MaplePrimes Activity


These are replies submitted by Carl Love

@as5987 

If you say Sol[2,1] and Sol[2,2] then you are explicitly selecting the second point! If you want the first point, then use Sol[1,1] and Sol[1,2]. But why don't you use my selection procedure?

Which intersection do you want: the (setwise) intersection of two bases or a basis for the subspace which is the intersection of the subspaces spanned by two bases? There is hardly any practical value to the former, so I think that you want the latter, which is what is returned by IntersectionBasis. But don't conflate this with Maple's setwise intersect operator.

Please show some actual code so that I can give you better advice.

@as5987 

The initial arguments to display must be plot structures, not something arbitrary like [3,5].

plot_circle:= plot([r*cos(t), r*sin(t), t= -Pi..Pi]):
plots:-display:= (plot_circle, view= [-10..10, -10..10]);

Could you provide some more details, perhaps a small example done by hand?

@as5987 

Point2:= [3,5]:
r:= evalf(sqrt(`+`((Point2^~2)[]))):
plot([r*cos(t), r*sin(t), t= 0..2*Pi]);

@k20057 5 

I don't know what you mean. Is this it?

n:= 5:
'R()' $ n;

@Markiyan Hirnyk 

Yes, that's why I called it a simulation.

But it does prove that if the question has a unique answer, then that answer must be 4.

Do you even have access to Maple? Haven't you learned from your previous Questions and their Answers how to enter a matrix and find its reduced row-echelon form with Maple?

Putting "quick help please!" in your titles does not help your case. It makes you seem like someone who is not even trying to do their homework.

There is no ODE system shown in your Question. Perhaps you meant to attach a file?

@msurov 

I did not realize that you wanted to extract the constant term. It is also not clear whether it should come at the beginning or end of the list.
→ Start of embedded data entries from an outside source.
(** * Peer-connection signalling and lifecycle coordinator

    A shallow embedding of [src/lib/webrtc.ts] (class [WebRTCManager]).

    - The manager's private fields are the fields of the record
      [WebRTCManager]; the objects it only holds references to
      ([RTCPeerConnection]s, timers, media tracks, the two realtime channels)
      live in the same record as a small store, so that a connection that was
      closed and dropped from the registry is still there to be looked at.
    - A method is a [Step]: it maps the state to the next state and the list
      of [Action]s it performed on its collaborators (messages published,
      timers armed, tracks substituted, observers notified).
    - Everything the browser decides (whether [createOffer] succeeds, what a
      description does to the signalling state, ...) is a field of [Browser];
      [jsep] is the instance following the offer/answer state machine of
      RFC 8829.
    - A handler runs to completion: the interleavings that the [await]s inside
      one handler allow are not part of this model, except for
      [createPeerConnection], which is split at its first suspension point.
    - A string holds the UTF-8 bytes of the JavaScript string it stands for;
      where the manager compares two ids with [<], [js_lt] compares their
      UTF-16 code units.
    - Diagnostic [timestamp] fields and [console] output are left out.
    - The three observers that the meeting room registers with the manager
      ([MeetingRoom.tsx], in [initializeMeeting]) are the functions of
      [Room]. *)

From stdpp Require Import base strings list gmap.
From Stdlib Require Import ZArith.

(** ** Browser-side data *)

Inductive RTCSignalingState :=
  | stable
  | have_local_offer
  | have_remote_offer
  | have_local_pranswer
  | have_remote_pranswer
  | sig_closed.

Inductive RTCPeerConnectionState :=
  | conn_new | connecting | connected | disconnected | failed | conn_closed.

Inductive RTCIceConnectionState :=
  | ice_new | ice_checking | ice_connected | ice_completed
  | ice_failed | ice_disconnected | ice_closed.

Inductive RTCSdpType := sdp_offer | sdp_pranswer | sdp_answer | sdp_rollback.

Record RTCSessionDescriptionInit := mkSdp {
  sdp_type : RTCSdpType;
  sdp : string
}.

Inductive TrackKind := Audio | Video.

(** A track is known by its identity and kind; its mutable [enabled] flag and
    its stopped state are kept in the manager's store, keyed by [track_id]. *)
Record MediaStreamTrack := mkTrack {
  track_id : nat;
  kind : TrackKind
}.

Record RTCRtpSender := mkSender {
  sender_track : option MediaStreamTrack;
  maxBitrate : option Z;
  maxFramerate : option Z
}.

Record RTCStatsReport := mkReport { report_entries : list (string * string) }.

(** One [RTCPeerConnection] object.  [cb_peerId] and [cb_name] are the
    variables captured by the handlers that [createPeerConnection] installs
    on it. *)
Record RTCPeerConnection := mkConn {
  signalingState : RTCSignalingState;
  connectionState : RTCPeerConnectionState;
  iceConnectionState : RTCIceConnectionState;
  localDescription : option RTCSessionDescriptionInit;
  remoteDescription : option RTCSessionDescriptionInit;
  senders : list RTCRtpSender;
  remoteCandidates : list string;
  iceRestarts : nat;
  cb_peerId : string;
  cb_name : string
}.

#[global] Instance RTCSignalingState_eq_dec : EqDecision RTCSignalingState.
Proof. solve_decision. Defined.
#[global] Instance RTCPeerConnectionState_eq_dec : EqDecision RTCPeerConnectionState.
Proof. solve_decision. Defined.
#[global] Instance RTCIceConnectionState_eq_dec : EqDecision RTCIceConnectionState.
Proof. solve_decision. Defined.
#[global] Instance RTCSdpType_eq_dec : EqDecision RTCSdpType.
Proof. solve_decision. Defined.
#[global] Instance TrackKind_eq_dec : EqDecision TrackKind.
Proof. solve_decision. Defined.
#[global] Instance MediaStreamTrack_eq_dec : EqDecision MediaStreamTrack.
Proof. solve_decision. Defined.

(** What the browser decides.  [None] is a rejected promise (a thrown
    error). *)
Record Browser := mkBrowser {
  createOffer : RTCPeerConnection → option RTCSessionDescriptionInit;
  createAnswer : RTCPeerConnection → option RTCSessionDescriptionInit;
  setLocalDescription :
    RTCPeerConnection → RTCSessionDescriptionInit → option RTCPeerConnection;
  setRemoteDescription :
    RTCPeerConnection → RTCSessionDescriptionInit → option RTCPeerConnection;
  addIceCandidate : RTCPeerConnection → string → option RTCPeerConnection;
  getStats : nat → RTCPeerConnection → option RTCStatsReport;
  (** [params.encodings && params.encodings.length > 0] *)
  hasEncodings : bool;
  (** ['MediaStreamTrackProcessor' in window] *)
  hasTrackProcessor : bool
}.

(** [new RTCPeerConnection(configuration)] with the two captured variables. *)
Definition newRTCPeerConnection (peerId name : string) : RTCPeerConnection :=
  {| signalingState := stable;
     connectionState := conn_new;
     iceConnectionState := ice_new;
     localDescription := None;
     remoteDescription := None;
     senders := [];
     remoteCandidates := [];
     iceRestarts := 0;
     cb_peerId := peerId;
     cb_name := name |}.

Definition with_signaling (st : RTCSignalingState) (c : RTCPeerConnection)
  : RTCPeerConnection :=
  {| signalingState := st;
     connectionState := connectionState c;
     iceConnectionState := iceConnectionState c;
     localDescription := localDescription c;
     remoteDescription := remoteDescription c;
     senders := senders c;
     remoteCandidates := remoteCandidates c;
     iceRestarts := iceRestarts c;
     cb_peerId := cb_peerId c;
     cb_name := cb_name c |}.

Definition with_local (d : RTCSessionDescriptionInit) (c : RTCPeerConnection)
  : RTCPeerConnection :=
  {| signalingState := signalingState c;
     connectionState := connectionState c;
     iceConnectionState := iceConnectionState c;
     localDescription := Some d;
     remoteDescription := remoteDescription c;
     senders := senders c;
     remoteCandidates := remoteCandidates c;
     iceRestarts := iceRestarts c;
     cb_peerId := cb_peerId c;
     cb_name := cb_name c |}.

Definition with_remote (d : RTCSessionDescriptionInit) (c : RTCPeerConnection)
  : RTCPeerConnection :=
  {| signalingState := signalingState c;
     connectionState := connectionState c;
     iceConnectionState := iceConnectionState c;
     localDescription := localDescription c;
     remoteDescription := Some d;
     senders := senders c;
     remoteCandidates := remoteCandidates c;
     iceRestarts := iceRestarts c;
     cb_peerId := cb_peerId c;
     cb_name := cb_name c |}.

Definition with_senders (l : list RTCRtpSender) (c : RTCPeerConnection)
  : RTCPeerConnection :=
  {| signalingState := signalingState c;
     connectionState := connectionState c;
     iceConnectionState := iceConnectionState c;
     localDescription := localDescription c;
     remoteDescription := remoteDescription c;
     senders := l;
     remoteCandidates := remoteCandidates c;
     iceRestarts := iceRestarts c;
     cb_peerId := cb_peerId c;
     cb_name := cb_name c |}.

Definition with_connectionState (st : RTCPeerConnectionState)
  (c : RTCPeerConnection) : RTCPeerConnection :=
  {| signalingState := signalingState c;
     connectionState := st;
     iceConnectionState := iceConnectionState c;
     localDescription := localDescription c;
     remoteDescription := remoteDescription c;
     senders := senders c;
     remoteCandidates := remoteCandidates c;
     iceRestarts := iceRestarts c;
     cb_peerId := cb_peerId c;
     cb_name := cb_name c |}.

Definition with_iceConnectionState (st : RTCIceConnectionState)
  (c : RTCPeerConnection) : RTCPeerConnection :=
  {| signalingState := signalingState c;
     connectionState := connectionState c;
     iceConnectionState := st;
     localDescription := localDescription c;
     remoteDescription := remoteDescription c;
     senders := senders c;
     remoteCandidates := remoteCandidates c;
     iceRestarts := iceRestarts c;
     cb_peerId := cb_peerId c;
     cb_name := cb_name c |}.

(** [peer.close()]: never throws, and is a no-op on a closed connection. *)
Definition close (c : RTCPeerConnection) : RTCPeerConnection :=
  with_signaling sig_closed
    (with_connectionState conn_closed (with_iceConnectionState ice_closed c)).

(** [peer.restartIce()] *)
Definition restartIce (c : RTCPeerConnection) : RTCPeerConnection :=
  {| signalingState := signalingState c;
     connectionState := connectionState c;
     iceConnectionState := iceConnectionState c;
     localDescription := localDescription c;
     remoteDescription := remoteDescription c;
     senders := senders c;
     remoteCandidates := remoteCandidates c;
     iceRestarts := S (iceRestarts c);
     cb_peerId := cb_peerId c;
     cb_name := cb_name c |}.

Definition is_video_sender (s : RTCRtpSender) : bool :=
  match sender_track s with
  | Some t => bool_decide (kind t = Video)
  | None => false
  end.

(** [peer.getSenders().find(s => s.track && s.track.kind === 'video')]:
    the position of the first sender carrying a video track. *)
Fixpoint find_video_sender (l : list RTCRtpSender) : option nat :=
  match l with
  | [] => None
  | s :: l' => if is_video_sender s then Some 0
               else S <$> find_video_sender l'
  end.

(** [sender.replaceTrack(t)]: swaps the track of one sender and touches
    nothing else; on a closed connection the returned promise rejects (nobody
    awaits it) and the sender keeps its track. *)
Definition replaceTrack (i : nat) (t : option MediaStreamTrack)
  (c : RTCPeerConnection) : RTCPeerConnection :=
  if decide (signalingState c = sig_closed) then c
  else with_senders
         (alter (λ s, mkSender t (maxBitrate s) (maxFramerate s)) i (senders c))
         c.

(** ** The offer/answer state machine of RFC 8829 as a [Browser] *)

Section JSEP.
(** the text of a generated description is the browser's business *)
Variable gen : RTCSdpType → RTCPeerConnection → string.

Definition jsep_createOffer (c : RTCPeerConnection)
  : option RTCSessionDescriptionInit :=
  match signalingState c with
  | stable | have_local_offer => Some (mkSdp sdp_offer (gen sdp_offer c))
  | _ => None
  end.

Definition jsep_createAnswer (c : RTCPeerConnection)
  : option RTCSessionDescriptionInit :=
  match signalingState c with
  | have_remote_offer | have_local_pranswer =>
      Some (mkSdp sdp_answer (gen sdp_answer c))
  | _ => None
  end.

Definition jsep_local_next (st : RTCSignalingState) (t : RTCSdpType)
  : option RTCSignalingState :=
  match t, st with
  | sdp_offer, (stable | have_local_offer) => Some have_local_offer
  | sdp_answer, (have_remote_offer | have_local_pranswer) => Some stable
  | sdp_pranswer, (have_remote_offer | have_local_pranswer) =>
      Some have_local_pranswer
  | sdp_rollback, have_local_offer => Some stable
  | _, _ => None
  end.

Definition jsep_remote_next (st : RTCSignalingState) (t : RTCSdpType)
  : option RTCSignalingState :=
  match t, st with
  | sdp_offer, (stable | have_remote_offer) => Some have_remote_offer
  | sdp_answer, (have_local_offer | have_remote_pranswer) => Some stable
  | sdp_pranswer, (have_local_offer | have_remote_pranswer) =>
      Some have_remote_pranswer
  | sdp_rollback, have_remote_offer => Some stable
  | _, _ => None
  end.

Definition jsep_setLocalDescription (c : RTCPeerConnection)
  (d : RTCSessionDescriptionInit) : option RTCPeerConnection :=
  st ← jsep_local_next (signalingState c) (sdp_type d);
  Some (with_signaling st (with_local d c)).

Definition jsep_setRemoteDescription (c : RTCPeerConnection)
  (d : RTCSessionDescriptionInit) : option RTCPeerConnection :=
  st ← jsep_remote_next (signalingState c) (sdp_type d);
  Some (with_signaling st (with_remote d c)).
The constant term can be extracted with tcoeff.

seq(coeff(eq,v), v= vars), tcoeff(eq);

GenerateMatrix also works well.

@taro 

algsubs generally cannot be used to substitute things that are algebraically equivalent. Consider the following two examples:

algsubs(x^2-1= (x+1)*(x-1), (x-1)*(x^2-1));

algsubs(x^2-1= (y+1)*(y-1), (x-1)*(x^2-1));

 

 

By the way, the code op(ex)[1] is not robust; it fails when ex has only one operand. You should use op(1, ex) instead.

 

@toandhsp In my code, PLk is the list of all pairs of tangents that aren't perpendicular. There is no pair that is repeated.

Please attach a worksheet containing the above code. You can attach a worksheet to a post by using the green up-arrow, whch is the last item on the second row of the toolbar in the MaplePrimes editor.

Please post a worksheet showing the error message. You can attach a worksheet to a post by using the green up-arrow, which is the last item on the second row of the toolbar in the MaplePrimes editor.

@cloz54 Here's how it works:

indets takes an expression and a type and returns a set of all subexpressions of the given type.

specfunc(anything, RootOf) is the type. It stands for "specific function". The anything means to look for functions named RootOf with arguments of type anything.

The [1] is to select the first RootOf in the set returned by indets, in case there is more than one.

op stands for "operands". When passed a function, op returns its argument(s).